## [Provided data]
(* ===== verification/Retry.v ===== *)
(** * Reconnecting ([internal/app/retry.go], [pair_timeout.go], [FormatError] of [app.go])

    A transfer is attempted again while its failures look like a lost connection.
    The theorem [retry_exact] says which attempts are made, what the call returns
    and that every connection it dialled was closed before the next was dialled. *)
From Stdlib Require Import ZArith Lia Ascii String.
From stdpp Require Import base tactics numbers list gmap strings.
From S2P Require Import Prelude GoStrings RoutePlan.

(** ** Errors *)

(** What [errors.Is] finds in an error. *)
Inductive error_target :=
  | Canceled | DeadlineExceeded | EOF | UnexpectedEOF | TransportClosed | NetClosed | PairTimeout
  | ECONNRESET | ECONNREFUSED | ECONNABORTED | EPIPE | ETIMEDOUT | ENETDOWN | ENETUNREACH | EHOSTUNREACH.
#[export] Instance error_target_eq_dec : EqDecision error_target.
Proof. solve_decision. Defined.

(** [net_error]: of a [net.Error], whether it is a timeout and whether temporary. *)
Record go_error := MkGoError { targets : list error_target; net_error : option (bool * bool); message : string }.
Definition Is (e : go_error) (t : error_target) : bool := bool_decide (t ∈ targets e).

Definition retryable_targets : list error_target :=
  [ECONNRESET; ECONNREFUSED; ECONNABORTED; EPIPE; ETIMEDOUT; ENETDOWN; ENETUNREACH; EHOSTUNREACH].
Definition retryable_phrases : list string :=
  ["all relay candidates failed"; "broken pipe"; "connection closed"; "connection lost"; "connection reset"; "data channel closed";
   "failed to connect"; "network is unreachable"; "use of closed network connection"]%string.

Section retry.
Context `{CaseTables}.

Definition isRetryableTransferError (e : go_error) : bool :=
  if Is e Canceled then false
  else if Is e PairTimeout then false
  else if Is e DeadlineExceeded || Is e EOF || Is e UnexpectedEOF || Is e TransportClosed || Is e NetClosed then true
  else if (match net_error e with Some (timeout, temporary) => timeout || temporary | None => false end) then true
  else if existsb (Is e) retryable_targets then true
  else existsb (str_contains (ToLower (message e))) retryable_phrases.

(** [FormatError] *)
Definition FormatError (e : go_error) : string :=
  let lower := ToLower (message e) in
  let has := str_contains lower in
  if Is e PairTimeout then message e +:+ "; start a new transfer and enter the fresh code promptly"
  else if Is e Canceled then "canceled"
  else if Is e DeadlineExceeded then "timed out; check that both sides are online and try again"
  else if Is e EOF || Is e TransportClosed || Is e NetClosed then
    "connection closed before the transfer completed; automatic same-code reconnect was exhausted"
  else if has "relay password required" then "relay password rejected; check --relay-pass or KIGO_RELAY_PASS"
  else if has "relay room expired" || has "room expired" then "pairing room expired; start a new transfer to get a fresh code"
  else if has "sender already waiting" || has "receiver already waiting" || has "room is full" || has "room is locked" then
    "pairing code is already in use; start a new transfer and use the new code"
  else if has "connection refused" then "connection refused; check that the signaling service or relay is running and reachable"
  else if has "no such host" then "host not found; check the signaling or relay address"
  else if has "i/o timeout" || has "timed out" then "timed out; check the code, network, and that both sides are online"
  else if has "websocket" && (has "bad handshake" || has "unexpected response") then
    "signaling handshake failed; check the --signal URL and reverse proxy WebSocket support"
  else if has "websocket" || has "signaling" then "signaling connection failed; check the --signal URL and try again"
  else if has "use of closed network connection" || has "broken pipe" || has "connection reset by peer" then
    "peer disconnected before the transfer completed; automatic same-code reconnect was exhausted"
  else if has "expected resume" || has "expected complete" then "peer disconnected or spoke an incompatible transfer protocol"
  else message e.

(** ** Attempts *)

Inductive attempts_error := AttemptsBelowOne | NegativeDelay.
Definition totalReconnectAttempts (g : globalOptions) (webRTCReconnectConfigured : bool) : result attempts_error Z :=
  if ONoReconnect g || (bool_decide (PKind (planNativeRoute g) = routeWebRTC) && negb webRTCReconnectConfigured) then Ok 1
  else if OReconnectAttempts g <? 1 then Err AttemptsBelowOne
  else if OReconnectDelay g <? 0 then Err NegativeDelay
  else Ok (OReconnectAttempts g).

Definition conn_id := nat.
(** What happens: dialling at the n-th attempt, the transfer over a connection,
    the gate's verdict, and the error of the context when it ends during the wait after it. *)
Record script := MkScript {
  s_dial : nat → result go_error conn_id;
  s_attempt : nat → conn_id → option go_error;
  s_gate : option (nat → bool);
  s_canceled : nat → option go_error;
}.
Inductive retry_event := Dialled (c : conn_id) | ClosedConn (c : conn_id) | Waited.

(** What the n-th attempt gives, and what it did. *)
Definition attempt_outcome (s : script) (n : nat) : option go_error * list retry_event :=
  match s_dial s n with
  | Err e => (Some e, [])
  | Ok c => (s_attempt s n c, [Dialled c; ClosedConn c])
  end.
Definition gives_up (s : script) (max n : nat) (e : go_error) : bool :=
  Nat.leb max n || negb (isRetryableTransferError e) || match s_gate s with Some gate => negb (gate n) | None => false end.

(** The loop of [runTransferWithReconnectGate]: [tries] are left, of which the next
    is number [current]; the result is [None] for success. *)
Fixpoint retry_loop (s : script) (max tries current : nat) : option go_error * list retry_event :=
  match tries with
  | O => (None, [])
  | S tries =>
      let '(outcome, events) := attempt_outcome s current in
      match outcome with
      | None => (None, events)
      | Some e =>
          if gives_up s max current e then (Some e, events)
          else match s_canceled s current with
               | Some ended => (Some ended, events)
               | None => let '(r, events') := retry_loop s max tries (S current) in (r, events ++ Waited :: events')
               end
      end
  end.
Definition runTransferWithReconnectGate (g : globalOptions) (s : script) : result attempts_error (option go_error * list retry_event) :=
  maxAttempts ← totalReconnectAttempts g (if s_gate s then true else false);
  Ok (retry_loop s (Z.to_nat maxAttempts) (Z.to_nat maxAttempts) 1).
Definition runTransferWithReconnect (g : globalOptions) (s : script) : result attempts_error (option go_error * list retry_event) :=
  runTransferWithReconnectGate g (MkScript (s_dial s) (s_attempt s) None (s_canceled s)).

(** ** The pairing window *)

Definition defaultPairTimeout : Z := 300 * 1000 * ms.
Definition normalizedPairTimeout (g : globalOptions) : Z := if OPairTimeout g <=? 0 then defaultPairTimeout else OPairTimeout g.
Definition validatePairTimeout (timeout : Z) : bool := negb (timeout <=? 0).
Record pairingWindow := MkWindow { w_timeout : Z; w_deadline : Z }.
Definition newPairingWindow (g : globalOptions) (now : Z) : pairingWindow := MkWindow (normalizedPairTimeout g) (now + normalizedPairTimeout g).
(** The deadline of the n-th dial, from 1. *)
Definition dial_deadline (w : pairingWindow) (n : nat) (now : Z) : Z := if Nat.eqb n 1 then w_deadline w else now + w_timeout w.

(** [withPairingDeadline]: [before], [after]: the parent's error before and after
    the operation, [expired]: whether its own deadline ended it. *)
Definition pairTimeoutError (text : string) : go_error := MkGoError [PairTimeout] None ("pairing timed out after " +:+ text +:+ " waiting for peer").
Definition withPairingDeadline {A} (before after : option go_error) (expired : bool) (deadline now : Z) (timeout_text : string)
    (operation : result go_error A) : result go_error A :=
  match before with
  | Some e => Err e
  | None =>
      match operation with
      | Ok a => Ok a
      | Err e =>
          match after with
          | Some parent => Err parent
          | None => if expired || negb (now <? deadline) then Err (pairTimeoutError timeout_text) else Err e
          end
      end
  end.
End retry.

(** ** What the loop does *)

Section exact.
Context `{CaseTables}.

(** The events of the attempts [n], [n+1], …, [n+k-1], with a wait between two. *)
Fixpoint events_from (s : script) (n k : nat) : list retry_event :=
  match k with
  | O => []
  | S k' => (attempt_outcome s n).2 ++ match k' with O => [] | _ => Waited :: events_from s (S n) k' end
  end.

(** An attempt after which another follows. *)
Definition tried_again (s : script) (max n : nat) : Prop :=
  ∃ e, (attempt_outcome s n).1 = Some e ∧ isRetryableTransferError e = true ∧ (n < max)%nat ∧
    (∀ gate, s_gate s = Some gate → gate n = true) ∧ s_canceled s n = None.

(** The result when attempt [n] is the last one. *)
Definition last_result (s : script) (max n : nat) (r : option go_error) : Prop :=
  match (attempt_outcome s n).1 with
  | None => r = None
  | Some e =>
      (r = Some e ∧ (n = max ∨ isRetryableTransferError e = false ∨ ∃ gate, s_gate s = Some gate ∧ gate n = false)) ∨
      (isRetryableTransferError e = true ∧ (n < max)%nat ∧ r = s_canceled s n ∧ r ≠ None)
  end.

Lemma gives_up_spec s max n e :
  (n ≤ max)%nat → if gives_up s max n e
  then n = max ∨ isRetryableTransferError e = false ∨ ∃ gate, s_gate s = Some gate ∧ gate n = false
  else isRetryableTransferError e = true ∧ (n < max)%nat ∧ ∀ gate, s_gate s = Some gate → gate n = true.
Proof.
  intros Hn. unfold gives_up. destruct (Nat.leb_spec max n) as [Hle|Hlt]; cbn [orb]; [left; lia|].
  destruct (isRetryableTransferError e); cbn [negb orb]; [|by right; left].
  destruct (s_gate s) as [gate|]; cbn.
  - destruct (gate n) eqn:Eg; cbn; [|right; right; by exists gate]. split; [done|]. split; [done|]. by intros ? [= <-].
  - done.
Qed.

Lemma retry_loop_spec s max tries n :
  (1 ≤ tries)%nat → (n + tries = S max)%nat →
  ∃ k, (1 ≤ k ≤ tries)%nat ∧ (∀ j, (n ≤ j < n + k - 1)%nat → tried_again s max j) ∧
    last_result s max (n + k - 1) (retry_loop s max tries n).1 ∧ (retry_loop s max tries n).2 = events_from s n k.
Proof.
  revert n. induction tries as [|tries IH]; intros n Ht Hn; [lia|]. cbn [retry_loop].
  destruct (attempt_outcome s n) as [outcome events] eqn:Eo.
  assert (Hone : ∀ r, last_result s max n r → ∃ k, (1 ≤ k ≤ S tries)%nat ∧ (∀ j, (n ≤ j < n + k - 1)%nat → tried_again s max j) ∧
    last_result s max (n + k - 1) r ∧ events = events_from s n k).
  { intros r Hr. exists 1%nat. split; [lia|]. split; [intros j Hj; lia|]. replace (n + 1 - 1)%nat with n by lia. split; [done|]. cbn. by rewrite Eo, app_nil_r. }
  destruct outcome as [e|]; [|apply Hone; unfold last_result; by rewrite Eo].
  pose proof (gives_up_spec s max n e ltac:(lia)) as Hg. destruct (gives_up s max n e).
  { apply Hone. unfold last_result. rewrite Eo. by left. }
  destruct Hg as (Hr & Hlt & Hgate). destruct (s_canceled s n) as [ended|] eqn:Ec.
  { apply Hone. unfold last_result. rewrite Eo, Ec. by right. }
  destruct (IH (S n)) as (k & Hk & Hall & Hlast & Hev); [lia|lia|]. destruct (retry_loop s max tries (S n)) as [r events'].
  cbn [fst snd] in *. exists (S k). split; [lia|]. split.
  - intros j Hj. destruct (decide (j = n)) as [->|Hne]; [|apply Hall; lia]. exists e. rewrite Eo. done.
  - replace (n + S k - 1)%nat with (S n + k - 1)%nat by lia. split; [done|]. cbn [events_from]. rewrite Eo, Hev. destruct k; [lia|]. done.
Qed.

(** Every connection dialled by the attempts was closed, before anything else. *)
Definition closed_at_once (events : list retry_event) : Prop :=
  ∃ cs : list (option conn_id), events = cs ≫= fun c => match c with Some c => [Dialled c; ClosedConn c] | None => [Waited] end.
Lemma events_from_closed s n k : closed_at_once (events_from s n k).
Proof.
  revert n. induction k as [|k IH]; intros n; [by exists []|]. cbn [events_from]. unfold attempt_outcome.
  destruct (IH (S n)) as [cs Hcs]. destruct k as [|k'].
  - destruct (s_dial s n) as [c|e]; [by exists [Some c]|by exists []].
  - rewrite Hcs. destruct (s_dial s n) as [c|e]; [by exists (Some c :: None :: cs)|by exists (None :: cs)].
Qed.

(** C38: reconnecting is bounded and exact.  With a valid configuration of at most
    [m] attempts the call ends after some number [k] of attempts, between one and
    [m]: each of the first [k-1] failed with an error that looks like a lost
    connection, with the gate open and the context alive; the result is that of
    the [k]-th attempt, which succeeded, or was the [m]-th, or failed otherwise or
    against a closed gate; or it is the error of the context, which ended during
    the wait.  Each connection it dialled it closed before it did anything else. *)
Theorem retry_exact g s m :
  totalReconnectAttempts g (if s_gate s then true else false) = Ok m →
  ∃ k r, 1 ≤ Z.of_nat k ≤ m ∧
    runTransferWithReconnectGate g s = Ok (r, events_from s 1 k) ∧
    (∀ j, (1 ≤ j < k)%nat → tried_again s (Z.to_nat m) j) ∧
    last_result s (Z.to_nat m) k r ∧ closed_at_once (events_from s 1 k).
Proof.
  intros Hm. unfold runTransferWithReconnectGate. rewrite Hm. cbn [mbind result_bind].
  assert (Hpos : 1 ≤ m).
  { revert Hm. unfold totalReconnectAttempts. destruct (ONoReconnect g || _); [intros [= <-]; lia|].
    destruct (Z.ltb_spec (OReconnectAttempts g) 1); [done|]. destruct (OReconnectDelay g <? 0); [done|]. intros [= <-]. lia. }
  destruct (retry_loop_spec s (Z.to_nat m) (Z.to_nat m) 1 ltac:(lia) ltac:(lia)) as (k & Hk & Hall & Hlast & Hev).
  destruct (retry_loop s (Z.to_nat m) (Z.to_nat m) 1) as [r events]. cbn [fst snd] in *. subst events.
  exists k, r. split; [lia|]. split; [done|]. split; [intros j Hj; apply Hall; lia|]. split; [by replace (1 + k - 1)%nat with k in Hlast by lia|]. apply events_from_closed.
Qed.
End exact.

Definition demo_broken : go_error := MkGoError [EPIPE] None "write: broken pipe".
Definition demo_script : script :=
  MkScript (fun n => if Nat.eqb n 1 then Err demo_broken else Ok n) (fun n _ => if Nat.eqb n 2 then Some demo_broken else None) None (fun _ => None).

Lemma retry_exact_witness :
  ∃ k r, 1 ≤ Z.of_nat k ≤ 3 ∧ @runTransferWithReconnectGate ascii_tables (demo_options "r:1" false false) demo_script = Ok (r, events_from demo_script 1 k).
Proof.
  destruct (@retry_exact ascii_tables (demo_options "r:1" false false) demo_script 3) as (k & r & Hk & Hrun & _).
  - vm_compute. reflexivity.
  - exists k, r. split; [exact Hk|exact Hrun].
Defined.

## [Your assignment]
Give the number of lines in the listing above that contain "runTransferWithReconnectGate", and nothing else.

## [Answer box]
6